Trump himself came out publicly against the AT&T-Time Warner deal on Tuesday.
“I’m not going to get involved in litigation but personally I’ve always felt that was a deal that’s not good for the country,” he said to reporters. “I think the pricing is going to go up. I don’t think that’s a deal that’s good for the country. But I’m not going to get involved in litigation.”
Separately, the FCC last week paved the way for greater media consolidation in local markets by doing away with longstanding ownership restrictions — just days before the Justice Department filed a lawsuit to prevent greater media consolidation.
“There is definitely a huge disconnect,” says Gigi Sohn, a counselor to former FCC chairman Tom Wheeler, who ran the agency under President Barack Obama when it approved the net neutrality rules in 2015.
The FCC did not review the AT&T deal because no FCC licenses would change hands.
Although it’s not entirely apples to apples, Sohn says there’s “definitely overlap” between the Justice Department’s argument to block the merger and the argument for net neutrality, particularly when it comes to online video.
Makan Delrahim, the Justice Department’s antitrust chief, argued in a statement that AT&T could “impede disruptive competition from online video distributors” that threaten its business by charging rival services more for Time Warner shows and movies, or simply withholding access to that content. That could make it harder for the next Netflix to compete.

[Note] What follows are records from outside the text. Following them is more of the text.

(** * nmi-payment: validation, response parsing and idempotency

    A shallow embedding of the Go package [api] of the NMI payment
    integration service (validator, gateway response parser, error
    classifier and the transaction orchestrator around the idempotency
    cache), together with the properties its specification states.

    Conventions.
    - A Go [string] is a byte sequence: [string] of [ascii] here.
    - A Go [error] value is [option error]: [None] is [nil].
    - [map[string]T] is [gmap string T].
    - Library routines of Go ([net/url], [strings], [regexp] with the
      fixed patterns the code compiles, [strconv]) are transcribed next
      to the code that calls them. *)

From Stdlib Require Import ZArith Lia Bool List.
From Stdlib Require Import Strings.String Strings.Ascii.
From Stdlib Require Import Floats.SpecFloat.
From stdpp Require Import base option gmap strings.
From stdpp Require Import sorting.

Local Open Scope string_scope.
Local Open Scope Z_scope.

(** ** Bytes and strings *)

Module Bytes.

Definition code (c : ascii) : Z := Z.of_N (N_of_ascii c).

Definition isDigit (c : ascii) : bool := (48 <=? code c) && (code c <=? 57).
Definition isLower (c : ascii) : bool := (97 <=? code c) && (code c <=? 122).
Definition isUpper (c : ascii) : bool := (65 <=? code c) && (code c <=? 90).
Definition isLetter (c : ascii) : bool := isLower c || isUpper c.

(** Value of a decimal digit byte. *)
Definition digitVal (c : ascii) : Z := code c - 48.

(** [ishex] and [unhex] of net/url. *)
Definition ishex (c : ascii) : bool :=
  isDigit c
  || ((97 <=? code c) && (code c <=? 102))
  || ((65 <=? code c) && (code c <=? 70)).

Definition unhex (c : ascii) : Z :=
  if isDigit c then code c - 48
  else if (97 <=? code c) && (code c <=? 102) then code c - 97 + 10
  else if (65 <=? code c) && (code c <=? 70) then code c - 65 + 10
  else 0.

Definition ofZ (z : Z) : ascii := ascii_of_N (Z.to_N z).

Fixpoint all (p : ascii -> bool) (s : string) : bool :=
  match s with
  | EmptyString => true
  | String c r => p c && all p r
  end.

Fixpoint filter (p : ascii -> bool) (s : string) : string :=
  match s with
  | EmptyString => EmptyString
  | String c r => if p c then String c (filter p r) else filter p r
  end.

Fixpoint map (f : ascii -> ascii) (s : string) : string :=
  match s with
  | EmptyString => EmptyString
  | String c r => String (f c) (map f r)
  end.

Fixpoint rev_append (s acc : string) : string :=
  match s with
  | EmptyString => acc
  | String c r => rev_append r (String c acc)
  end.

Definition rev (s : string) : string := rev_append s EmptyString.

(** Longest prefix of bytes satisfying [p], and the rest. *)
Fixpoint span (p : ascii -> bool) (s : string) : string * string :=
  match s with
  | EmptyString => (EmptyString, EmptyString)
  | String c r =>
      if p c then let '(a, b) := span p r in (String c a, b)
      else (EmptyString, s)
  end.

(** [s[n:]] *)
Fixpoint drop (n : nat) (s : string) : string :=
  match n, s with
  | O, _ => s
  | S n', EmptyString => EmptyString
  | S n', String _ r => drop n' r
  end.

(** [s[:n]] *)
Fixpoint take (n : nat) (s : string) : string :=
  match n, s with
  | O, _ => EmptyString
  | S n', EmptyString => EmptyString
  | S n', String c r => String c (take n' r)
  end.

(** [len(s)] *)
Definition len (s : string) : Z := Z.of_nat (String.length s).

Definition isEmpty (s : string) : bool :=
  match s with EmptyString => true | _ => false end.

End Bytes.

(** ** Package strings *)

Module strings.

Fixpoint HasPrefix (s prefix : string) : bool :=
  match prefix, s with
  | EmptyString, _ => true
  | String p pr, String c r => Ascii.eqb p c && HasPrefix r pr
  | String _ _, EmptyString => false
  end.

(** [strings.Index]: position of the first occurrence, or -1. *)
Fixpoint Index (s substr : string) : Z :=
  if HasPrefix s substr then 0
  else match s with
       | EmptyString => -1
       | String _ r => let i := Index r substr in
                       if i <? 0 then -1 else i + 1
       end.

Definition Contains (s substr : string) : bool := 0 <=? Index s substr.

(** [strings.Cut] with a one-byte separator. *)
Fixpoint Cut (s : string) (sep : ascii) : string * string * bool :=
  match s with
  | EmptyString => (EmptyString, EmptyString, false)
  | String c r =>
      if Ascii.eqb c sep then (EmptyString, r, true)
      else let '(before, after, found) := Cut r sep in
           (String c before, after, found)
  end.

Definition isASCII (s : string) : bool :=
  Bytes.all (fun c => Bytes.code c <? 128) s.

Definition lowerByte (c : ascii) : ascii :=
  if Bytes.isUpper c then Bytes.ofZ (Bytes.code c + 32) else c.

End strings.

(** ** errors.go *)

Record NMIError := mkNMIError {
  Code : string;
  Message : string;
  Details : string;
  Raw : string
}.

Definition ErrInvalidCard := "invalid_card".
Definition ErrInvalidAmount := "invalid_amount".
Definition ErrInvalidRequest := "invalid_request".
Definition ErrDuplicateTransaction := "duplicate_transaction".
Definition ErrProcessingError := "processing_error".
Definition ErrPartialResponse := "partial_response".
Definition ErrInvalidRefund := "invalid_refund".
Definition ErrNetworkError := "network_error".
Definition ErrAuthenticationFailed := "authentication_failed".
Definition ErrInvalidAction := "invalid_action".
Definition ErrSystemError := "system_error".
(** C7, as amended: from an empty history, after [ls] and [pwd] the
    command [history] prints exactly three lines, for the indices 1, 2
    and 3 in order, each made of the index, three spaces (the
    one-character text [" "] between the two single spaces [print] puts
    between its arguments) and the command as typed. *)
Theorem history_after_ls_pwd repr w :
  command_history w = [] →
  (process_command repr "history" (run repr [ "ls"; "pwd" ] w)).1 = Ok tt
  ∧ command_history
      (process_command repr "history" (run repr [ "ls"; "pwd" ] w)).2
    = [ "ls"; "pwd"; "history" ]
  ∧ stdout (process_command repr "history" (run repr [ "ls"; "pwd" ] w)).2
    = (stdout (run repr [ "ls"; "pwd" ] w)
       ++ [ Printed ("1" ++ " " ++ " " ++ " " ++ "ls");
            Printed ("2" ++ " " ++ " " ++ " " ++ "pwd");
            Printed ("3" ++ " " ++ " " ++ " " ++ "history") ])%list.
Proof.
  intros Hempty.
  assert (command_history (run repr [ "ls"; "pwd" ] w) = [ "ls"; "pwd" ]) as Hh.
  { unfold run. cbn [foldl]. by rewrite !process_command_history, Hempty. }
  rewrite process_command_history_output
    by (rewrite Hh; repeat constructor; by apply writable_ascii).
  cbn [fst snd with_stdout record_command command_history stdout].
  by rewrite Hh.
Qed.
(** * MLB Player Analyzer: a shallow embedding of [app.py]

    The Flask handlers of [app.py] are embedded as Rocq functions.  Python
    strings are sequences of Unicode code points, Python values are a small
    tagged union, exceptions are carried by a [result] type, and the three
    external collaborators (the two pybaseball tables and the Gemini text
    service) are passed to the handlers as an explicit environment. *)

From Stdlib Require Import List ZArith NArith Bool Lia Ascii String DecimalString.
From Stdlib Require Import Sorting.Sorted Sorting.Permutation.
Import ListNotations.

Set Implicit Arguments.

(** ** Python strings *)

(** A Python [str]: the list of its code points. *)
Definition pystr := list N.

(** A string literal of the source (all literals of [app.py] are ASCII). *)
Definition str (s : string) : pystr := map N_of_ascii (list_ascii_of_string s).

(** [a == b] *)
Fixpoint pystr_eqb (a b : pystr) : bool :=
  match a, b with
  | [], [] => true
  | x :: a', y :: b' => (x =? y)%N && pystr_eqb a' b'
  | _, _ => false
  end.

(** [str.isspace] on one code point, as used by [str.strip()] and
    [str.split()] without arguments. *)
Definition isspace (c : N) : bool :=
  (((9 <=? c) && (c <=? 13)) || ((28 <=? c) && (c <=? 32)) ||
   (c =? 133) || (c =? 160) || (c =? 5760) ||
   ((8192 <=? c) && (c <=? 8202)) ||
   (c =? 8232) || (c =? 8233) || (c =? 8239) || (c =? 8287) || (c =? 12288))%N.

Fixpoint lstrip (s : pystr) : pystr :=
  match s with
  | [] => []
  | c :: s' => if isspace c then lstrip s' else s
  end.

Definition rstrip (s : pystr) : pystr := rev (lstrip (rev s)).

(** [s.strip()] *)
Definition strip (s : pystr) : pystr := rstrip (lstrip s).

(** [s.split()]: the maximal runs of non-whitespace code points; [cur] is
    the run being read, most recent code point first. *)
Fixpoint split_from (cur : pystr) (s : pystr) : list pystr :=
  match s with
  | [] => match cur with [] => [] | _ => [rev cur] end
  | c :: s' =>
      if isspace c
      then match cur with
           | [] => split_from [] s'
           | _ => rev cur :: split_from [] s'
           end
      else split_from (c :: cur) s'
  end.

Definition split (s : pystr) : list pystr := split_from [] s.

(** [len(s)] *)
Definition len (s : pystr) : nat := List.length s.

(** [s.startswith(p)] *)
Fixpoint startswith (p s : pystr) : bool :=
  match p, s with
  | [], _ => true
  | _ :: _, [] => false
  | a :: p', b :: s' => (a =? b)%N && startswith p' s'
  end.

(** Position of the first occurrence of [sub] in [s], if any. *)
Fixpoint find (sub s : pystr) : option nat :=
  if startswith sub s then Some 0
  else match s with
       | [] => None
       | _ :: s' => option_map S (find sub s')
       end.

(** [sub in s] *)
Definition contains (sub s : pystr) : bool :=
  match find sub s with Some _ => true | None => false end.

(** [s[a:b]] for non-negative [a] and [b]; empty when [b <= a]. *)
Definition slice (a b : nat) (s : pystr) : pystr := firstn (b - a) (skipn a s).

(** [s[a:]] *)
Definition slice_from (a : nat) (s : pystr) : pystr := skipn a s.

(** [sep.join(parts)] *)
Fixpoint join (sep : pystr) (parts : list pystr) : pystr :=
  match parts with
  | [] => []
  | [p] => p
  | p :: rest => p ++ sep ++ join sep rest
  end.

(** ** Exceptions *)

Record exn := mk_exn { exn_type : pystr; exn_msg : pystr }.

(** [str(e)] *)
Definition exn_str (e : exn) : pystr := exn_msg e.

Inductive result (A : Type) : Type :=
| Ok (a : A)
| Raise (e : exn).
Arguments Ok {A} a.
Arguments Raise {A} e.

Definition bind {A B} (m : result A) (k : A -> result B) : result B :=
  match m with
  | Ok a => k a
  | Raise e => Raise e
  end.

Notation "x <- m ;; k" := (bind m (fun x => k))
  (at level 61, m at next level, right associativity).
Notation "' p <- m ;; k" := (bind m (fun p => k))
  (at level 61, p pattern, m at next level, right associativity).

Definition ValueError (msg : string) : exn := mk_exn (str "ValueError") (str msg).
Definition IndexError (msg : string) : exn := mk_exn (str "IndexError") (str msg).
Definition TypeError (msg : string) : exn := mk_exn (str "TypeError") (str msg).
Definition AttributeError (msg : string) : exn := mk_exn (str "AttributeError") (str msg).

(** [str(KeyError(k))] is the [repr] of the key; every key the source
    indexes with is an ASCII literal without quotes or escapes. *)
Definition KeyError (k : string) : exn :=
  mk_exn (str "KeyError") (str "'" ++ str k ++ str "'").

(** [s.index(sub)] *)
Definition index (sub s : pystr) : result nat :=
  match find sub s with
  | Some i => Ok i
  | None => Raise (ValueError "substring not found")
  end.

(** [l[0]] *)
Definition item0 {A} (l : list A) : result A :=
  match l with
  | x :: _ => Ok x
  | [] => Raise (IndexError "list index out of range")
  end.

(** ** Response parsing ([analyze_player], lines 303-327) *)

Definition SUMMARY_MARK : pystr := str "SUMMARY:".
Definition GRADE_MARK : pystr := str "GRADE:".

(** The set literal [valid_grades]. *)
Definition valid_grades : list pystr :=
  map str ["A+";"A";"A-";"B+";"B";"B-";"C+";"C";"C-";"D+";"D";"D-";"F"]%string.

(** The list literal iterated by the fallback loop. *)
Definition scan_order : list pystr :=
  map str ["A+";"A-";"B+";"B-";"C+";"C-";"D+";"D-";"A";"B";"C";"D";"F"]%string.

Definition modifier_grades : list pystr :=
  map str ["A+";"A-";"B+";"B-";"C+";"C-";"D+";"D-"]%string.
Definition bare_grades : list pystr := map str ["A";"B";"C";"D"]%string.

Definition is_valid_grade (t : pystr) : bool := existsb (pystr_eqb t) valid_grades.

(** The [for g in [...]: if g in grade_block: ...; break] loop: the first
    entry of the list that occurs in the block. *)
Fixpoint scan_grades (order : list pystr) (grade_block : pystr) : option pystr :=
  match order with
  | [] => None
  | g :: rest => if contains g grade_block then Some g else scan_grades rest grade_block
  end.

Record parsed := mk_parsed {
  summary : pystr;
  grade_letter : pystr;
  grade_text : pystr
}.

(** [first_token = grade_block.split()[0] if grade_block else ""] *)
Definition first_token (grade_block : pystr) : result pystr :=
  match grade_block with
  | [] => Ok []
  | _ => item0 (split grade_block)
  end.

(** The grade block of a response holding both markers. *)
Definition grade_block_of (raw : pystr) : result pystr :=
  grade_start <- index GRADE_MARK raw ;;
  Ok (strip (slice_from (grade_start + len GRADE_MARK) raw)).

(** The text between the markers, before trimming. *)
Definition summary_span (raw : pystr) : result pystr :=
  i <- index SUMMARY_MARK raw ;;
  grade_start <- index GRADE_MARK raw ;;
  Ok (slice (i + len SUMMARY_MARK) grade_start raw).

Definition parse_response (raw : pystr) : result parsed :=
  if contains SUMMARY_MARK raw && contains GRADE_MARK raw then
    i <- index SUMMARY_MARK raw ;;
    let summary_start := i + len SUMMARY_MARK in
    grade_start <- index GRADE_MARK raw ;;
    let summary := strip (slice summary_start grade_start raw) in
    let grade_block := strip (slice_from (grade_start + len GRADE_MARK) raw) in
    tok <- first_token grade_block ;;
    if is_valid_grade tok then
      Ok (mk_parsed summary tok grade_block)
    else
      match scan_grades scan_order grade_block with
      | Some g => Ok (mk_parsed summary g grade_block)
      | None => Ok (mk_parsed summary [] [])
      end
  else
    Ok (mk_parsed raw [] (str "Grade not detected.")).

(** ** Python values and the numeric built-ins *)

(** [str(n)] for an integer. *)
Definition str_of_Z (z : Z) : pystr := str (NilZero.string_of_int (Z.to_int z)).

(** The part of the Python runtime the handlers rely on and that has no
    integer or list model here: binary64 floats with their conversions,
    rounding and [repr], text-to-number parsing, and the [repr] of a
    string. *)
Class PyRuntime := {
  pyfloat : Type;
  float_of_Z : Z -> result pyfloat;        (* float(n) *)
  float_of_str : pystr -> result pyfloat;  (* float(s) *)
  float_trunc : pyfloat -> result Z;       (* int(x) *)
  float_round : pyfloat -> Z -> pyfloat;   (* round(x, ndigits) *)
  float_repr : pyfloat -> pystr;           (* repr(x) *)
  float_is_zero : pyfloat -> bool;         (* x == 0 *)
  int_of_str : pystr -> result Z;          (* int(s) *)
  str_repr : pystr -> pystr                (* repr(s) *)
}.

Section Model.
Context {R : PyRuntime}.

#[warnings="-register-all"]
Inductive value :=
| VNone
| VBool (b : bool)
| VInt (z : Z)
| VFloat (f : pyfloat)
| VStr (s : pystr)
| VList (l : list value)
| VDict (d : list (pystr * value)).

Net neutrality advocates, meanwhile, argued that providers like AT&T shouldn’t be able to prioritize their own content over rivals by loading it faster or serving it more cheaply, nor should they be able to charge a service like Netflix more money to get its content into a so-called “fast lane.”
In both cases, Sohn says, it boils down to a concern that content distributors — in this case AT&T — should not be able to “pick and choose who wins and loses.”
The Justice Department and the FCC declined to comment. A government official close to the Justice Department stressed that the two agencies “operate under different statutory mandates.”
“There are considerable inconsistencies, even though the issues are based on different areas of U.S. law,” says Craig Aaron, president and CEO of Free Press, a nonpartisan group that advocates press freedom and a fair internet.
The stark difference in approach by the two agencies was perhaps most apparent in the reaction from consumer advocacy groups.
Organizations like Free Press have spent much of this year publicly attacking the FCC and its chairman, Ajit Pai, for not doing enough to protect consumers. The group helped organize a major protest to defend net neutrality and criticized Pai for paving the way for media conglomerates.
But on Monday, the group turned into a cheerleader for the Justice Department, praising the antitrust lawsuit as “refreshing.”
“Ajit Pai might have something to learn from the career lawyers at the DOJ,” Aaron told CNNMoney.
Gene Kimmelman, president and CEO of Public Knowledge, another advocacy group for an open internet and access to affordable communication tools, echoed the sentiment.
“One agency is forcefully doing its duty enforcing the law thoroughly and carefully,” he said. “The other agency is being much more lax and favorable to the dominant internet service providers and should be doing more.”
–CNNMoney’s David Goldman contributed to this report.